▶ _WHAT IS REQUIRED_: Give again, word for word, each line below starting at the one that contains "Hs', (Hun Hk)." and ending at the one that contains "Hs', (Hre Hk).".

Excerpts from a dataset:
(* ===== verification/TokenPool.v ===== *)
(** * A mixer of tokens and its token

    The mixer and the token contract composed: the calls that a mix makes to the token are
    executed on its state by the account of the mixer, between transactions that other
    accounts send to the token.  The pool keeps at least what was paid in minus what was
    paid out. *)

From Stdlib Require Import ZArith Lia Ascii String Strings.Byte.
From stdpp Require Import base tactics list gmap strings.
From S2P Require Import Prelude PyStr PyBytes PyFloat PyIO Hashes Constants MerkleTree MerkleTreeFacts Mimc Signing ContractTree ContractMixer ContractFacts ContractRuns Token TokenFacts.

Local Open Scope Z_scope.

Import AbstractMixer.
Import ERC20Mintable(TokenState, TokenCall, balanceOf, allowance, call_words, is_word, transfer, transferFrom).

(** ** The calls of the mixer *)

Definition token_action (this : Z) (a : Action) (tok : TokenState) : result TokenState :=
  match a with
  | SendEther _ _ => Ok tok
  | TokenTransferFrom _ from to value => '(tok, _) ← transferFrom this from to value tok; Ok tok
  | TokenTransfer _ to value => '(tok, _) ← transfer this to value tok; Ok tok
  end.

Fixpoint token_actions (this : Z) (acts : list Action) (tok : TokenState) : result TokenState :=
  match acts with [] => Ok tok | a :: acts => tok ← token_action this a tok; token_actions this acts tok end.

(** The caller and the public inputs of a call. *)
Definition call_data (c : Call) : option (Msg * list Z) :=
  match c with
  | CallMix _ msg _ _ _ data _ => Some (msg, data)
  | CallDispatch _ msg _ _ (Some (_, _, data, _)) => Some (msg, data)
  | _ => None
  end.

(** What a call pays into the pool and out of it. *)
Definition call_values (c : Call) : Z * Z :=
  match call_data c with
  | Some (_, data) => _assemblePublicValues (default 0 (data !! 8%nat))
  | None => (0, 0)
  end.

Lemma public_values_bounds w : 0 ≤ (_assemblePublicValues w).1 < 2 ^ 64 * 10 ^ 12 ∧ 0 ≤ (_assemblePublicValues w).2 < 2 ^ 64 * 10 ^ 12.
Proof.
  assert (∀ x, 0 ≤ Z.land x (Z.ones 64) < 2 ^ 64) as Hl.
  { intros x. rewrite Z.land_ones by lia. apply Z.mod_pos_bound. lia. }
  unfold _assemblePublicValues. change _PUBLIC_VALUE_MASK with (Z.ones 64). change _PUBLIC_UNIT_VALUE_WEI with (10 ^ 12).
  cbn [fst snd]. pose proof (Hl w). pose proof (Hl (Z.shiftr w _PUBLIC_VALUE_BITS)). lia.
Qed.

Section payments.
Context `{MixerCurve} `{EcPrecompiles} (d : nat) (verifier : list Z → list Z → Z → result bool).

(** The last step of a call hands over the public values, with the token of the mixer. *)
Lemma tail_payment ext msg data cts nfs st st' log acts :
  _mixAppendCommitmentsEmitAndHandlePublicValues d ext msg data cts nfs st = Ok (st', log, acts) →
  _token st' = _token st ∧ ∃ st2, _token st2 = _token st ∧ _processPublicValues ext msg data st2 = Ok acts.
Proof using Type.
  unfold _mixAppendCommitmentsEmitAndHandlePublicValues. intros Ht. apply bind_Ok_inv in Ht as ([cs st1] & Hc & Ht).
  apply bind_Ok_inv in Hc as ([cs' t] & _ & Hc). apply Ok_inj in Hc. injection Hc as <- <-.
  apply bind_Ok_inv in Ht as ([root t'] & _ & Ht). apply bind_Ok_inv in Ht as (acts' & Hp & Ht).
  apply Ok_inj in Ht. injection Ht as <- <- <-. split; [done|]. eexists. split; [|exact Hp]. done.
Qed.

Lemma exec_payment c st st' logs acts : exec d verifier c st = Ok (st', logs, acts) →
  _token st' = _token st ∧
  match call_data c with
  | Some (msg, data) => ∃ ext st2, _token st2 = _token st ∧ _processPublicValues ext msg data st2 = Ok acts
  | None => acts = []
  end.
Proof using Type.
  destruct c as [ext msg proof vk sigma data cts | ext msg vkh inputs decoded | cm]; cbn [exec call_data]; intros He.
  - apply bind_Ok_inv in He as ([[st2 log] acts'] & He & E). apply Ok_inj in E. injection E as <- <- <-.
    unfold mix in He. apply bind_Ok_inv in He as ([nfs st1] & Hc & He). apply check_spec in Hc as (? & _ & _ & _ & _ & _ & _ & ->).
    do 4 apply bind_Ok_inv in He as (? & _ & He). do 3 apply bind_Ok_inv in He as (? & _ & He).
    apply tail_payment in He as [-> Hp]. split; [done|]. exists ext. exact Hp.
  - apply bind_Ok_inv in He as ([[st2 log] acts'] & He & E). apply Ok_inj in E. injection E as <- <- <-.
    unfold dispatch in He. do 3 apply bind_Ok_inv in He as (? & _ & He).
    apply bind_Ok_inv in He as ([[[vk sigma] data] cts] & Hd & He). destruct decoded; [|done]. injection Hd as ->.
    do 4 apply bind_Ok_inv in He as (? & _ & He). apply bind_Ok_inv in He as ([nfs st1] & Hc & He).
    apply check_spec in Hc as (? & _ & _ & _ & _ & _ & _ & ->).
    do 4 apply bind_Ok_inv in He as (? & _ & He). apply bind_Ok_inv in He as (? & _ & He).
    apply tail_payment in He as [-> Hp]. split; [done|]. exists ext. exact Hp.
  - apply bind_Ok_inv in He as (st2 & Hi & E). apply Ok_inj in E. injection E as <- <- <-.
    unfold insert in Hi. apply bind_Ok_inv in Hi as (t & _ & Hi). apply Ok_inj in Hi as <-. done.
Qed.

(** The calls to the token, in order; ether does not concern it. *)
Lemma payment_actions ext msg data st acts tok this : _token st ≠ 0 → _processPublicValues ext msg data st = Ok acts →
  let '(vin, vout) := _assemblePublicValues (default 0 (data !! 8%nat)) in
  token_actions this acts tok =
    tok1 ← (if 0 <? vin then '(t, _) ← transferFrom this (msg_sender msg) (msg_this msg) vin tok; Ok t else Ok tok);
    (if 0 <? vout then '(t, _) ← transfer this (msg_sender msg) vout tok1; Ok t else Ok tok1).
Proof using Type.
  intros Htok Hp. unfold _processPublicValues in Hp. apply bind_Ok_inv in Hp as (w & [_ Hw]%word_at_Ok & Hp).
  change (Z.to_nat (1 + _JSOUT + _NUM_HASH_DIGESTS)) with 8%nat in Hw. rewrite Hw. cbn [default from_option id].
  destruct (_assemblePublicValues w) as [vin vout]. apply Z.eqb_neq in Htok. rewrite Htok in Hp. cbn [negb] in Hp.
  apply bind_Ok_inv in Hp as (a1 & E1 & Hp). apply bind_Ok_inv in Hp as (a2 & E2 & Hp). apply Ok_inj in Hp as <-.
  assert (∀ tok1, token_actions this a2 tok1 = if 0 <? vout then '(t, _) ← transfer this (msg_sender msg) vout tok1; Ok t else Ok tok1) as H2.
  { intros tok1. destruct (0 <? vout); [|by apply Ok_inj in E2 as <-]. apply bind_Ok_inv in E2 as (? & _ & E2). apply Ok_inj in E2 as <-.
    cbn [token_actions token_action]. by destruct (transfer _ _ _ _) as [[]|]. }
  destruct (0 <? vin).
  - apply bind_Ok_inv in E1 as (? & _ & E1). apply Ok_inj in E1 as <-. cbn [app token_actions token_action].
    destruct (transferFrom _ _ _ _ _) as [[]|]; [|done]. cbn [mbind result_bind]. apply H2.
  - cbn [mbind result_bind]. rewrite <- H2. destruct (0 <? msg_value msg); [|by apply Ok_inj in E1 as <-].
    apply bind_Ok_inv in E1 as (? & _ & E1). by apply Ok_inj in E1 as <-.
Qed.
End payments.

(** ** The pool *)

Section pool.
Context `{MixerCurve} `{EcPrecompiles} (d : nat) (verifier : list Z → list Z → Z → result bool) (this : Z).

(** No account may take tokens of the mixer. *)
Record pool_inv (w : MixerState * TokenState) : Prop := mkPoolInv {
  pool_token : _token w.1 ≠ 0;
  pool_accounts : token_inv w.2;
  pool_closed : ∀ b, allowance this b w.2 = 0
}.

(** A transaction: a call to the mixer by another account, whose calls to the token succeed,
    or a call to the token by another account. *)
Inductive pool_step : MixerState * TokenState → Z * Z → MixerState * TokenState → Prop :=
  | pool_mixer c st tok st' logs acts tok' :
      (∀ msg data, call_data c = Some (msg, data) → msg_this msg = this ∧ msg_sender msg ≠ this) →
      exec d verifier c st = Ok (st', logs, acts) → token_actions this acts tok = Ok tok' →
      pool_step (st, tok) (call_values c) (st', tok')
  | pool_other sender c st tok tok' ev :
      sender ≠ this → call_words c → ERC20Mintable.exec sender c tok = Ok (tok', ev) →
      pool_step (st, tok) (0, 0) (st, tok').

(** Transactions one after the other, with what they paid in and out. *)
Inductive pool_run : MixerState * TokenState → Z * Z → MixerState * TokenState → Prop :=
  | pool_done w : pool_run w (0, 0) w
  | pool_then w v w' vs w'' : pool_step w v w' → pool_run w' vs w'' → pool_run w (v.1 + vs.1, v.2 + vs.2) w''.

(** A deposit. *)
Lemma pool_in tok tok' sender v : token_inv tok → (∀ b, allowance this b tok = 0) → sender ≠ this → 0 ≤ v →
  (if 0 <? v then '(t, _) ← transferFrom this sender this v tok; Ok t else Ok tok) = Ok tok' →
  token_inv tok' ∧ (∀ b, allowance this b tok' = 0) ∧ balanceOf this tok' = balanceOf this tok + v.
Proof using Type.
  intros Hi Hc Hs Hv E. destruct (Z.ltb_spec 0 v) as [Hlt|Hge].
  - apply bind_Ok_inv in E as ([t ev] & E & Ht). apply Ok_inj in Ht as <-.
    apply transferFrom_inv in E as (Hi' & _ & Hm & Hal); [|done | lia]. split; [done|]. split.
    + intros b. unfold allowance in *. rewrite Hal, lookup_insert_ne by congruence. apply Hc.
    + rewrite (Hm this). rewrite decide_False by done. rewrite decide_True by done. lia.
  - apply Ok_inj in E as <-. split_and!; [done | done | lia].
Qed.

(** A withdrawal. *)
Lemma pool_out tok tok' to v : token_inv tok → (∀ b, allowance this b tok = 0) → to ≠ this → 0 ≤ v →
  (if 0 <? v then '(t, _) ← transfer this to v tok; Ok t else Ok tok) = Ok tok' →
  token_inv tok' ∧ (∀ b, allowance this b tok' = 0) ∧ balanceOf this tok' = balanceOf this tok - v.
Proof using Type.
  intros Hi Hc Hs Hv E. destruct (Z.ltb_spec 0 v) as [Hlt|Hge].
  - apply bind_Ok_inv in E as ([t ev] & E & Ht). apply Ok_inj in Ht as <-. unfold transfer in E.
    pose proof (transfer_spec this to v tok Hi ltac:(lia)) as Hsp. rewrite E in Hsp.
    destruct Hsp as (_ & _ & _ & Hm & Hi' & Hal & _ & _). split; [done|]. split.
    + intros b. unfold allowance in *. rewrite Hal. apply Hc.
    + rewrite (Hm this). rewrite decide_True by done. rewrite decide_False by congruence. lia.
  - apply Ok_inj in E as <-. split_and!; [done | done | lia].
Qed.

Lemma pool_step_spec w v w' : pool_inv w → pool_step w v w' →
  pool_inv w' ∧ balanceOf this w.2 + v.1 ≤ balanceOf this w'.2 + v.2 ∧ 0 ≤ v.1 ∧ 0 ≤ v.2.
Proof using Type.
  intros [Htok Hi Hc] Hs. destruct Hs as [c st tok st' logs acts tok' Hmsg He Ha | sender c st tok tok' ev Hs Hw He];
    cbn [fst snd] in *.
  - apply exec_payment in He as [Ht Hp]. unfold call_values. destruct (call_data c) as [[msg data]|] eqn:Ecd.
    + destruct (Hmsg msg data eq_refl) as [Hthis Hsender]. destruct Hp as (ext & st2 & Ht2 & Hp).
      pose proof (payment_actions ext msg data st2 acts tok this ltac:(congruence) Hp) as E.
      destruct (public_values_bounds (default 0 (data !! 8%nat))) as [Hin Hout].
      destruct (_assemblePublicValues _) as [vin vout]. cbn [fst snd] in *. rewrite E, Hthis in Ha.
      apply bind_Ok_inv in Ha as (tok1 & E1 & E2).
      destruct (pool_in tok tok1 (msg_sender msg) vin) as (Hi1 & Hc1 & Hb1); [done | done | done | lia | done |].
      destruct (pool_out tok1 tok' (msg_sender msg) vout) as (Hi2 & Hc2 & Hb2); [done | done | done | lia | done |].
      split; [split; cbn; congruence || done|]. lia.
    + subst acts. apply Ok_inj in Ha as <-. split; [split; cbn; congruence || done|]. cbn. lia.
  - destruct (exec_kept sender c tok tok' ev Hi Hw He) as (Hi' & Hb & Hal).
    destruct (Hal this ltac:(congruence)) as (Hsp & Ha1 & Ha2). rewrite Hc in Hsp, Ha1.
    assert (0 ≤ spends this sender c) as Hnn.
    { destruct c; cbn [spends call_words] in *; unfold is_word in Hw; try case_decide; lia. }
    split; [split; cbn; [done | done |] | specialize (Hb this); cbn; lia].
    intros b. cbn [fst snd]. destruct (decide (b = sender)) as [->|Hb']; [lia | by rewrite Ha2].
Qed.

(** C10: whatever transactions follow on the mixer of a token and on the token, the mixer
    holds at least what it held, plus the public values that mixes paid in, minus those
    they paid out: nothing else takes tokens out of the pool, and it never pays more than
    it holds. *)
Theorem token_pool_solvent (w w' : MixerState * TokenState) (vs : Z * Z) (Hinv : pool_inv w) (Hrun : pool_run w vs w') :
  balanceOf this w.2 + vs.1 ≤ balanceOf this w'.2 + vs.2 ∧ 0 ≤ balanceOf this w'.2 < 2 ^ 256 ∧ pool_inv w'.
Proof using Type.
  induction Hrun as [w | w v w' vs w'' Hs _ IH].
  - cbn [fst snd]. split; [lia|]. split; [|done]. pose proof (balance_word w.2 this (pool_accounts w Hinv)).
    pose proof (ti_supply w.2 (pool_accounts w Hinv)) as Hw. unfold is_word in Hw. lia.
  - destruct (pool_step_spec w v w' Hinv Hs) as (Hinv' & Hb & _ & _). destruct (IH Hinv') as (Hb' & Hr & Hinv'').
    cbn [fst snd]. split; [lia|]. done.
Qed.
End pool.
(** C10. Every zone transition the monitor applies on an event changes
    the stored [ZoneState] of the zone the event names, and no other, in
    exactly one boolean attribute, which is not [closed] or [open], and
    leaves its [_state_numeric] unchanged.  Equality, the orderings and
    [repr] of every stored [ZoneState] are therefore the same after the
    event as before.  The six transitions are pinned one by one: an
    alarm event on a zone not in alarm sets [alarm], the alarm restore on
    a zone in alarm clears it, a bypass on a zone not bypassed sets
    [bypassed], an unbypass on a bypassed zone clears it, a trouble event
    on a zone not in trouble sets [trouble], and a trouble restore on a
    zone in trouble whose cause set is empty once the name of the event
    is taken out clears it; the zone stored afterwards is the one stored
    before with this one attribute assigned and every other attribute,
    [_state_numeric] included, as it was.  The comparisons can disagree
    with the flags: after a fire alarm on a zone created as
    [ZoneState(0)], the stored object still compares equal to
    [ZoneState(0)] and prints as [<ZoneState(0)>], while its [alarm] flag
    is true and its string is ['CLOSED|ALARM']; after a trouble restore
    on a zone created as [ZoneState(2)], the stored object still
    compares equal to [ZoneState(2)], while its [trouble] flag is false
    and its string is ['CLOSED']. *)
Theorem zone_transition_keeps_numeric evt w :
  let s := self w in
  let s' := self (_handle_event evt w).1 in
  let z := evt_zone_or_user evt in
  (∀ z', z' ≠ z → zone_status s' !! z' = zone_status s !! z')
  ∧ (zone_status s' !! z = zone_status s !! z
     ∨ ∃ zs zs',
         zone_status s !! z = Some zs ∧ zone_status s' !! z = Some zs'
         ∧ flags_changed zs zs' = 1%nat
         ∧ closed zs' = closed zs ∧ open zs' = open zs
         ∧ _state_numeric zs' = _state_numeric zs)
  ∧ (∀ z' zs', zone_status s' !! z' = Some zs' →
       ∃ zs, zone_status s !! z' = Some zs
         ∧ _state_numeric zs' = _state_numeric zs
         ∧ ZoneState_repr zs' = ZoneState_repr zs
         ∧ ∀ other,
             ZoneState_eq zs' other = ZoneState_eq zs other
             ∧ ZoneState_eq other zs' = ZoneState_eq other zs
             ∧ ZoneState_lt zs' other = ZoneState_lt zs other
             ∧ ZoneState_lt other zs' = ZoneState_lt other zs
             ∧ ZoneState_le zs' other = ZoneState_le zs other
             ∧ ZoneState_gt zs' other = ZoneState_gt zs other
             ∧ ZoneState_ge zs' other = ZoneState_ge zs other)
  ∧ (∀ zs, zone_status s !! z = Some zs →
       (isinstance evt AlarmEvent = true → alarm zs = false →
        zone_status s' !! z
        = Some {| _state_numeric := _state_numeric zs;
                  closed := closed zs; open := open zs;
                  trouble := trouble zs; alarm := true;
                  bypassed := bypassed zs |})
       ∧ (isinstance evt OtherAlarmRestore = true → alarm zs = true →
          zone_status s' !! z
          = Some {| _state_numeric := _state_numeric zs;
                    closed := closed zs; open := open zs;
                    trouble := trouble zs; alarm := false;
                    bypassed := bypassed zs |})
       ∧ (isinstance evt OtherBypass = true → bypassed zs = false →
          zone_status s' !! z
          = Some {| _state_numeric := _state_numeric zs;
                    closed := closed zs; open := open zs;
                    trouble := trouble zs; alarm := alarm zs;
                    bypassed := true |})
       ∧ (isinstance evt OtherUnbypass = true → bypassed zs = true →
          zone_status s' !! z
          = Some {| _state_numeric := _state_numeric zs;
                    closed := closed zs; open := open zs;
                    trouble := trouble zs; alarm := alarm zs;
                    bypassed := false |})
       ∧ (∀ causes, zone_troubles s !! z = Some causes →
            (isinstance evt RfLowBattery || isinstance evt OtherTrouble
             || isinstance evt LowBattery = true →
             trouble zs = false →
             zone_status s' !! z
             = Some {| _state_numeric := _state_numeric zs;
                       closed := closed zs; open := open zs;
                       trouble := true; alarm := alarm zs;
                       bypassed := bypassed zs |})
            ∧ (isinstance evt RfLowBatteryRestore
               || isinstance evt OtherTroubleRestore
               || isinstance evt LowBatteryRestore = true →
               trouble zs = true → causes ∖ {[evt_NAME evt]} = ∅ →
               zone_status s' !! z
               = Some {| _state_numeric := _state_numeric zs;
                         closed := closed zs; open := open zs;
                         trouble := false; alarm := alarm zs;
                         bypassed := bypassed zs |})))
  ∧ (∃ zs, zone_status (after alarm_stream) !! 1 = Some zs
       ∧ ZoneState_eq zs (ZoneState_init 0) = true
       ∧ ZoneState_repr zs = "<ZoneState(0)>"%string
       ∧ alarm zs = true ∧ alarm (ZoneState_init 0) = false
       ∧ ZoneState_str zs = "CLOSED|ALARM"%string
       ∧ ZoneState_str (ZoneState_init 0) = "CLOSED"%string)
  ∧ (∃ zs,
       zone_status
         (after [snapshot_in_trouble;
                 notification (Event OtherTroubleRestore 1 None)]) !! 1
       = Some zs
       ∧ ZoneState_eq zs (ZoneState_init 2) = true
       ∧ ZoneState_repr zs = "<ZoneState(2)>"%string
       ∧ trouble zs = false ∧ trouble (ZoneState_init 2) = true
       ∧ ZoneState_str zs = "CLOSED"%string
       ∧ ZoneState_str (ZoneState_init 2) = "CLOSED|TROUBLE"%string).
Proof.
  intros s s' z.
  pose proof (_handle_event_transition evt w) as Ht.
  apply transition_zone_status in Ht. fold s s' z in Ht.
  split; [|split; [|split; [|split; [|split]]]].
  - intros z' Hz'.
    destruct Ht as [->|(zs & zs' & _ & -> & _)]; [done|].
    by rewrite lookup_insert_ne.
  - destruct Ht as [->|(zs & zs' & Hzs & -> & ?)]; [by left|].
    right. exists zs, zs'. by rewrite lookup_insert_eq.
  - intros z' zs1 Hzs1.
    destruct Ht as [Heq|(zs & zs' & Hzs & Heq & _ & _ & _ & Hnum)];
      rewrite Heq in Hzs1.
    + exists zs1. split; [done|]. split; [done|].
      by apply numeric_determines.
    + destruct (decide (z' = z)) as [->|Hne].
      * rewrite lookup_insert_eq in Hzs1. simplify_eq.
        exists zs. split; [done|]. split; [done|].
        by apply numeric_determines.
      * rewrite lookup_insert_ne in Hzs1 by done.
        exists zs1. split; [done|]. split; [done|].
        by apply numeric_determines.
  - clear Ht. intros zs Hzs.
    assert (Hs' : s' = effect evt s) by apply _handle_event_self.
    destruct (effect_cases evt) as (Har & Htr & Hre & Hby & Hun).
    fold z in Har, Htr, Hre, Hby, Hun.
    split; [|split; [|split; [|split]]].
    + intros Hk Hflag. rewrite Hs', (effect_alarm _ Hk). fold z.
      unfold alarm_effect. rewrite Hzs, Hflag. cbn.
      by rewrite lookup_insert_eq.
    + intros Hk Hflag. rewrite Hs', (Har Hk).
      unfold alarm_restore_effect. rewrite Hzs, Hflag. cbn.
      by rewrite lookup_insert_eq.
    + intros Hk Hflag. rewrite Hs', (Hby Hk).
      unfold bypass_effect. rewrite Hzs, Hflag. cbn.
      by rewrite lookup_insert_eq.
    + intros Hk Hflag. rewrite Hs', (Hun Hk).
      unfold unbypass_effect. rewrite Hzs, Hflag. cbn.
      by rewrite lookup_insert_eq.
    + intros causes Hcauses. split.
      * intros Hk Hflag. rewrite Hs', (Htr Hk).
        unfold trouble_effect. rewrite Hzs, Hcauses, Hflag. cbn.
        by rewrite lookup_insert_eq.
      * intros Hk Hflag Hlast. rewrite Hs', (Hre Hk).
        unfold trouble_restore_effect. rewrite Hzs, Hcauses, Hflag.
        case_bool_decide as Hin.
        -- rewrite bool_decide_eq_true_2 by done. cbn.
           by rewrite lookup_insert_eq.
        -- assert (causes = ∅) as ->.
           { apply leibniz_equiv. intros x. split; [|set_solver].
             intros Hx. assert (x ∈ causes ∖ {[evt_NAME evt]}) as Hx'.
             { apply elem_of_difference. split; [done|].
               rewrite not_elem_of_singleton. by intros ->. }
             by rewrite Hlast in Hx'. }
           rewrite bool_decide_eq_true_2 by done. cbn.
           by rewrite lookup_insert_eq.
  - exists (set_alarm true (ZoneState_init 0)).
    repeat split; vm_compute; reflexivity.
  - exists (set_trouble false (ZoneState_init 2)).
    repeat split; vm_compute; reflexivity.
Qed.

▶ _YOUR RESPONSE_:
    + intros Hk Hflag. rewrite Hs', (Hun Hk).
      unfold unbypass_effect. rewrite Hzs, Hflag. cbn.
      by rewrite lookup_insert_eq.
    + intros causes Hcauses. split.
      * intros Hk Hflag. rewrite Hs', (Htr Hk).
        unfold trouble_effect. rewrite Hzs, Hcauses, Hflag. cbn.
        by rewrite lookup_insert_eq.
      * intros Hk Hflag Hlast. rewrite Hs', (Hre Hk).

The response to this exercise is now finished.